Go through the entries below and print, exactly, the lines starting at the one with "Definition Plus (r" and ending at the one with "Definition alt (r", keeping both ends and no others.
*** Source data ***
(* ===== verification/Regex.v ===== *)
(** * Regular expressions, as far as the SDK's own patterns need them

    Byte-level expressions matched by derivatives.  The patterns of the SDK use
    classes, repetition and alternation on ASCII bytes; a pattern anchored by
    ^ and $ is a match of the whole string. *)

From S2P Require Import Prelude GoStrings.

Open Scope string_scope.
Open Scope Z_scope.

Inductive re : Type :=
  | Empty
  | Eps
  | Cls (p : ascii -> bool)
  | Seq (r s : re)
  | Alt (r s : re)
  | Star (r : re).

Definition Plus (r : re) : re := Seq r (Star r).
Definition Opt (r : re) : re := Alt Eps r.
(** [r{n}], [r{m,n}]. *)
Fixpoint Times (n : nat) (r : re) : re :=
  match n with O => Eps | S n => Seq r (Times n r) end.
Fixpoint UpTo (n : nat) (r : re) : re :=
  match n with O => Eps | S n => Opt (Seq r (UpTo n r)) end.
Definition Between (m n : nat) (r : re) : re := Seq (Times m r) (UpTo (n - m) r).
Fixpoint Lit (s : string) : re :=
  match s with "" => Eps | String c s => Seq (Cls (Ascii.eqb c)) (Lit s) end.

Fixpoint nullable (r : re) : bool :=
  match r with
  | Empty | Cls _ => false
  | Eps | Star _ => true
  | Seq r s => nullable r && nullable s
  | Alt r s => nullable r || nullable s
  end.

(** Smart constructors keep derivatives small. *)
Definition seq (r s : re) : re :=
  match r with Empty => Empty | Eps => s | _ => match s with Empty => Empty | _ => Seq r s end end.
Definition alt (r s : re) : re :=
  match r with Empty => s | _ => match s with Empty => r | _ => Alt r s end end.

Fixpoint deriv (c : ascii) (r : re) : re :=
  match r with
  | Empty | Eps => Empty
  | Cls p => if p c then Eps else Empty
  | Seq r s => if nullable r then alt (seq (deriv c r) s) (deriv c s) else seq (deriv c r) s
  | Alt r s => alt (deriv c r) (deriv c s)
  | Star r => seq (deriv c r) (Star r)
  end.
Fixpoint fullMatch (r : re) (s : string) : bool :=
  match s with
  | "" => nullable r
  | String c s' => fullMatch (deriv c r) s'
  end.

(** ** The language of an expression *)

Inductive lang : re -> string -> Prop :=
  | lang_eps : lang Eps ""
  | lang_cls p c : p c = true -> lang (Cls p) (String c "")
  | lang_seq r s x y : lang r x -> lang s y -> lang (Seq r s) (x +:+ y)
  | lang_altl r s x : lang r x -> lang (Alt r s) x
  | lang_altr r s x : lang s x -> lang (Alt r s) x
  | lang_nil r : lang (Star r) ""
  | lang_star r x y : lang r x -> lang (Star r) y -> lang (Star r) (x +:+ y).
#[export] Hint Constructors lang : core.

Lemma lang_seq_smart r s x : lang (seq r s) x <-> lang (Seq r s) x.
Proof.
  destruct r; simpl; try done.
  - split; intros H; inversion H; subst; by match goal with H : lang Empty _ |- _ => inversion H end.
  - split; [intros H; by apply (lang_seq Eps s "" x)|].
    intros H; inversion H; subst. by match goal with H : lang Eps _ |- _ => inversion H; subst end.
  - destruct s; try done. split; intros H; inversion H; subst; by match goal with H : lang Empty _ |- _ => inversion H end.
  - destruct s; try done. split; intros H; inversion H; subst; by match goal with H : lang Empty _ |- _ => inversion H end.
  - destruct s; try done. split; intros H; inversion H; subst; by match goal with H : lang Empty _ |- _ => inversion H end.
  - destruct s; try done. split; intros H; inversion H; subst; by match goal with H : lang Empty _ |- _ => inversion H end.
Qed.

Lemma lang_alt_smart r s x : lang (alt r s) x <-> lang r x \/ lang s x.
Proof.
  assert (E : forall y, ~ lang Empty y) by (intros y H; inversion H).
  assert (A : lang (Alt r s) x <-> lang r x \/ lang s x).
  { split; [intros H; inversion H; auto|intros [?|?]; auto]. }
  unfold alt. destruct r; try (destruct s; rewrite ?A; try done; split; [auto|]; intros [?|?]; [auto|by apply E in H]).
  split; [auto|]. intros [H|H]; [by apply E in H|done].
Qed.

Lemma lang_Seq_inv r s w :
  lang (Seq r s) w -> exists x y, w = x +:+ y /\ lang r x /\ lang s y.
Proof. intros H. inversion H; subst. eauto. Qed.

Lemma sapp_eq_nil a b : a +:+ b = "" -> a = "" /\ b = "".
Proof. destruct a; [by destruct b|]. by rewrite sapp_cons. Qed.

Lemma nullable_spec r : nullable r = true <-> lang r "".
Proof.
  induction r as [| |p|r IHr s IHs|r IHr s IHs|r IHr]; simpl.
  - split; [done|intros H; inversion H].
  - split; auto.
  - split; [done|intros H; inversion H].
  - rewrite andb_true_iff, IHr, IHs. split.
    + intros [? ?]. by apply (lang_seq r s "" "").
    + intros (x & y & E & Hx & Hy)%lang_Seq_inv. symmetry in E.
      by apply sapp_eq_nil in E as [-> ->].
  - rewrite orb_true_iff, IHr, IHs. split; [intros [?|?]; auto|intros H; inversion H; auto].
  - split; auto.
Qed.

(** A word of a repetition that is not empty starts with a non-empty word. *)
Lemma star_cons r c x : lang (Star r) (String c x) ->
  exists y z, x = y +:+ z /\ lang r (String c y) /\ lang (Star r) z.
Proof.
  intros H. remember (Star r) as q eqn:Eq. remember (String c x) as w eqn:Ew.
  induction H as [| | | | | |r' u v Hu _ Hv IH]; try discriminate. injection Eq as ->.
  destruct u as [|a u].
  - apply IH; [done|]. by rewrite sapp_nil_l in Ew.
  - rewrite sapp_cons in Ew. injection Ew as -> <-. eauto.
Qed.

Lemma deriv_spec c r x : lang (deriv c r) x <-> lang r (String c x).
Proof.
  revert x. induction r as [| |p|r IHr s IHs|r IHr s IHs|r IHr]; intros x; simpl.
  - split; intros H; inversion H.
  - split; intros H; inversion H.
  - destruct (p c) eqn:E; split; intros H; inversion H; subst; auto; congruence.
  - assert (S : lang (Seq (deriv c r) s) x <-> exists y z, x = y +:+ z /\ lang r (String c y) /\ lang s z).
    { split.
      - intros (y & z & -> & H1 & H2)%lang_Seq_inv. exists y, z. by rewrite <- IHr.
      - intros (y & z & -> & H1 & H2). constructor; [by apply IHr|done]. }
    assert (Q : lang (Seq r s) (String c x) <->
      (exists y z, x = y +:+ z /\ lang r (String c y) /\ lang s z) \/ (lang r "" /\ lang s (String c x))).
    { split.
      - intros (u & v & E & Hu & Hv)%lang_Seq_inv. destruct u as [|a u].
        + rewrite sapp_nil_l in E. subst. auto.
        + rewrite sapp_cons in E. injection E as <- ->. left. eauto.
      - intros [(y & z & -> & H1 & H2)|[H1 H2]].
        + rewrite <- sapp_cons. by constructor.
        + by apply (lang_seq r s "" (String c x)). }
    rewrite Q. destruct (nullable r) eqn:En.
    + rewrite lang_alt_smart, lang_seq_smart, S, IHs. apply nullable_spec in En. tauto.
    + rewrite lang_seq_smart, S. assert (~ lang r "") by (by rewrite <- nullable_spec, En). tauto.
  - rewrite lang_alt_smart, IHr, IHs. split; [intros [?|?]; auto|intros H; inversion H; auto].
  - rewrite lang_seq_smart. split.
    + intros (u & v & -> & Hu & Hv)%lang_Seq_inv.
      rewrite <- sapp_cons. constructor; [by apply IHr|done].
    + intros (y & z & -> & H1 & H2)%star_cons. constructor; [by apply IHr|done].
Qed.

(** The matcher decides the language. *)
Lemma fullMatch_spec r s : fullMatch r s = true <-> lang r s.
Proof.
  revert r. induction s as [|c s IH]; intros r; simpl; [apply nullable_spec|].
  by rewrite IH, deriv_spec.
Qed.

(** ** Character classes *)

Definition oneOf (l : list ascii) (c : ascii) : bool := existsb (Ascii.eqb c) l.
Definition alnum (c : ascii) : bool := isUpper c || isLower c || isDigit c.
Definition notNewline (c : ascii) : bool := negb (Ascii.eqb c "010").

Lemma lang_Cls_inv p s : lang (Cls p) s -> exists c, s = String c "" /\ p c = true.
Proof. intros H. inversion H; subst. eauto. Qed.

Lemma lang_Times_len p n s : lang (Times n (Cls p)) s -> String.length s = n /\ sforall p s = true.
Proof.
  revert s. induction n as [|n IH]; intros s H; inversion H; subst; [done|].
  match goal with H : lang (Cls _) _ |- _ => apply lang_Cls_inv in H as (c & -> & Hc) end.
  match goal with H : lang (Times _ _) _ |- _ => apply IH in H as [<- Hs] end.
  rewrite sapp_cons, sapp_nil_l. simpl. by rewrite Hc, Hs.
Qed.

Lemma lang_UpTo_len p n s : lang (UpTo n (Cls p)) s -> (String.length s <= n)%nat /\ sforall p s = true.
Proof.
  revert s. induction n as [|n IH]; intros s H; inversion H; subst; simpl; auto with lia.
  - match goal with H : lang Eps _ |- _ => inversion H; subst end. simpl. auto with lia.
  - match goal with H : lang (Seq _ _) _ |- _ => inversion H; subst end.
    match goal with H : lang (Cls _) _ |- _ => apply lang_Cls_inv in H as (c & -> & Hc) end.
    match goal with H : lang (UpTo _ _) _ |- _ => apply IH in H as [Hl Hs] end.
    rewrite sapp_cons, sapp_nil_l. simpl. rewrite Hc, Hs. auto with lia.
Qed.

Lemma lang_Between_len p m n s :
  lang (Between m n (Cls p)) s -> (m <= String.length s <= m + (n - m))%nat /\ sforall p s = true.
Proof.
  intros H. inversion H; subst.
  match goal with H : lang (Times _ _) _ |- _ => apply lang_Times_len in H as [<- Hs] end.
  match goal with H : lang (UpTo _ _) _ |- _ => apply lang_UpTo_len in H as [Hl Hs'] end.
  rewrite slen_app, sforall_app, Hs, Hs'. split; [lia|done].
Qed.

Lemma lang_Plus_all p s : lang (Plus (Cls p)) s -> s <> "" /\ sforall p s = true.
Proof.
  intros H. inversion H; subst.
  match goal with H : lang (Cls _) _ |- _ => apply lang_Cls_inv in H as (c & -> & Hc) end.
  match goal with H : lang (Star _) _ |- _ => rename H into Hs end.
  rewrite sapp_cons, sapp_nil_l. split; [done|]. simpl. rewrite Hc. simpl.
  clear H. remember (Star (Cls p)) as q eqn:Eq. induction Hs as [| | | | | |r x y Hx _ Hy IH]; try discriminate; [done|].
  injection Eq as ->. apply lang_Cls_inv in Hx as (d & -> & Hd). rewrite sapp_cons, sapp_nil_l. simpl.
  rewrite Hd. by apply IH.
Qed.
*** End of Source data ***
• _Result of this exercise_
Definition Plus (r : re) : re := Seq r (Star r).
Definition Opt (r : re) : re := Alt Eps r.
(** [r{n}], [r{m,n}]. *)
Fixpoint Times (n : nat) (r : re) : re :=
  match n with O => Eps | S n => Seq r (Times n r) end.
Fixpoint UpTo (n : nat) (r : re) : re :=
  match n with O => Eps | S n => Opt (Seq r (UpTo n r)) end.
Definition Between (m n : nat) (r : re) : re := Seq (Times m r) (UpTo (n - m) r).
Fixpoint Lit (s : string) : re :=
  match s with "" => Eps | String c s => Seq (Cls (Ascii.eqb c)) (Lit s) end.

Fixpoint nullable (r : re) : bool :=
  match r with
  | Empty | Cls _ => false
  | Eps | Star _ => true
  | Seq r s => nullable r && nullable s
  | Alt r s => nullable r || nullable s
  end.

(** Smart constructors keep derivatives small. *)
Definition seq (r s : re) : re :=
  match r with Empty => Empty | Eps => s | _ => match s with Empty => Empty | _ => Seq r s end end.
Definition alt (r s : re) : re :=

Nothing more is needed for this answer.